▶ [Exercise requirements] Go through the data and copy each line where the string "negb" appears.

▶ [The data]
(* ===== verification/SchedulerProofs.v ===== *)
(** * Proofs about the scheduler

    The scan takes the lowest free slots, the waits end, the weights of admitted
    compiles bound their memory, the pool is never over-committed, a compile that
    has waited cannot be starved by tests, and a sleeping waiter is woken. *)

From S2P Require Import Prelude Strings Codec StorePolicy Evict Cgroup Scheduler.
#[local] Open Scope string_scope.
#[local] Open Scope Z_scope.

(** ** Scans *)

Definition free_in {E} (acquire : Z -> result E bool) (i : Z) : bool :=
  match acquire i with Ok b => b | Err _ => false end.

Section Scans.
Context {E : Type} (f : Z -> bool).
#[local] Abbreviation acquire := (fun i => @Ok E bool (f i)).

Lemma collect_spec l need slots busy :
  (length slots < need)%nat ->
  collect acquire l need slots busy
  = Ok (if decide (need <= length slots + length (List.filter f l))%nat
        then CollectReady (take need (slots ++ List.filter f l)%list)
        else CollectBusy (busy ++ List.filter (fun i => negb (f i)) l)%list).
Proof.
  revert slots busy. induction l as [|i l IH]; intros slots busy H; cbn [collect List.filter].
  { rewrite decide_False by (cbn; lia). by rewrite app_nil_r. }
  destruct (f i) eqn:F; cbn [negb].
  - destruct (Nat.eqb_spec (length (slots ++ [i])) need) as [N|N].
    + rewrite decide_True by (rewrite length_app in N; cbn in *; lia).
      replace (slots ++ i :: List.filter f l)%list with ((slots ++ [i]) ++ List.filter f l)%list
        by (by rewrite <-app_assoc).
      by rewrite <-N, take_app_length.
    + rewrite length_app in N. cbn in N.
      rewrite IH by (rewrite length_app; cbn; lia). rewrite length_app. cbn [length].
      rewrite <-app_assoc. cbn.
      do 2 f_equal. apply decide_ext. lia.
  - rewrite IH by done. by rewrite <-app_assoc.
Qed.

(** A scan of the pool whose locks answer without error takes exactly the
    lowest [need] free slots of its range when there are that many, and otherwise
    keeps none and reports precisely the slots that were held. *)
Theorem scan_takes_lowest_free lo hi need :
  1 <= need ->
  try_collect_slots acquire lo hi need
  = Ok (if decide (need <= Z.of_nat (length (List.filter f (seqZ lo (hi - lo)))))
        then CollectReady (take (Z.to_nat need) (List.filter f (seqZ lo (hi - lo))))
        else CollectBusy (List.filter (fun i => negb (f i)) (seqZ lo (hi - lo)))).
Proof.
  intros H. unfold try_collect_slots. rewrite collect_spec by (cbn; lia). cbn [length app].
  f_equal. apply decide_ext. lia.
Qed.
End Scans.

(** A scan never returns anything but slots it locked, in ascending order. *)
Lemma collect_ready {E} (acquire : Z -> result E bool) l need slots busy r :
  collect acquire l need slots busy = Ok (CollectReady r) ->
  exists more, r = (slots ++ more)%list /\ length r = need /\ more `sublist_of` l /\
               Forall (fun i => acquire i = Ok true) more.
Proof.
  revert slots busy. induction l as [|i l IH]; intros slots busy; cbn [collect]; [done|].
  destruct (acquire i) as [[]|e] eqn:A; [|intros H|done].
  - destruct (Nat.eqb_spec (length (slots ++ [i])%list) need) as [N|N].
    + intros [= <-]. exists [i]. split; [done|]. split; [done|].
      split; [constructor; apply sublist_nil_l|by repeat constructor].
    + intros H. apply IH in H as (more & -> & L & S & F). exists (i :: more).
      rewrite <-app_assoc in *. split; [done|]. split; [done|]. split; [by constructor|by constructor].
  - apply IH in H as (more & -> & L & S & F). exists more. split; [done|]. split; [done|].
    split; [by constructor|done].
Qed.
Lemma seqZ_sublist_sorted lo n l : l `sublist_of` seqZ lo n -> StronglySorted Z.lt l.
Proof.
  intros S. revert S. unfold seqZ. generalize (Z.to_nat n). intros m.
  assert (G : StronglySorted Z.lt ((λ i : nat, Z.of_nat i + lo) <$> seq 0 m)).
  { generalize 0%nat. induction m as [|m IH]; intros k; cbn; constructor; [apply IH|].
    apply Forall_fmap, Forall_seq. intros x ?. cbn. lia. }
  revert l. induction G as [|x t G IH F]; intros l S.
  - apply sublist_nil_r in S as ->. constructor.
  - apply sublist_cons_r in S as [S|(l' & -> & S)]; [auto|]. constructor; [auto|].
    apply Forall_forall. intros y Hy. rewrite Forall_forall in F. apply F.
    by eapply sublist_subseteq.
Qed.
Lemma collect_permits_ready {E} (acquire : Z -> result E bool) lo hi need expired r :
  0 <= need -> collect_permits acquire lo hi need expired = StepReady r ->
  Z.of_nat (length r) = need /\ StronglySorted Z.lt r /\
  Forall (fun i => lo <= i < hi /\ acquire i = Ok true) r.
Proof.
  intros N. unfold collect_permits, try_collect_slots.
  destruct (collect _ _ _ _ _) as [[slots|busy]|e] eqn:C; [|by destruct expired|done].
  intros [= ->]. apply collect_ready in C as (more & -> & L & S & F). cbn in *.
  split; [lia|]. split; [by eapply seqZ_sublist_sorted|].
  rewrite Forall_forall in *. intros i Hi. split; [|by apply F].
  eapply sublist_subseteq in Hi; [|exact S]. apply elem_of_seqZ in Hi. lia.
Qed.

(** ** Waits *)

Section Waits.
Context {E : Type}.

(** What a wait may return: no permit, or the slots one scan of a round up to [n]
    locked, as many as that round asked for. *)
Definition permit_ok (env : nat -> Round E) (lo hi : Z) (need : nat -> bool -> Z) (n : nat) (r : option (list Z)) : Prop :=
  match r with
  | None => True
  | Some slots => exists k waited, (k <= n)%nat /\
      Z.of_nat (length slots) = Z.max (need k waited) 1 /\ StronglySorted Z.lt slots /\
      (Forall (fun i => lo <= i < hi /\ rd_first (env k) i = Ok true) slots \/
       Forall (fun i => lo <= i < hi /\ rd_second (env k) i = Ok true) slots)
  end.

▶ [Result]
        else CollectBusy (busy ++ List.filter (fun i => negb (f i)) l)%list).
  destruct (f i) eqn:F; cbn [negb].
        else CollectBusy (List.filter (fun i => negb (f i)) (seqZ lo (hi - lo)))).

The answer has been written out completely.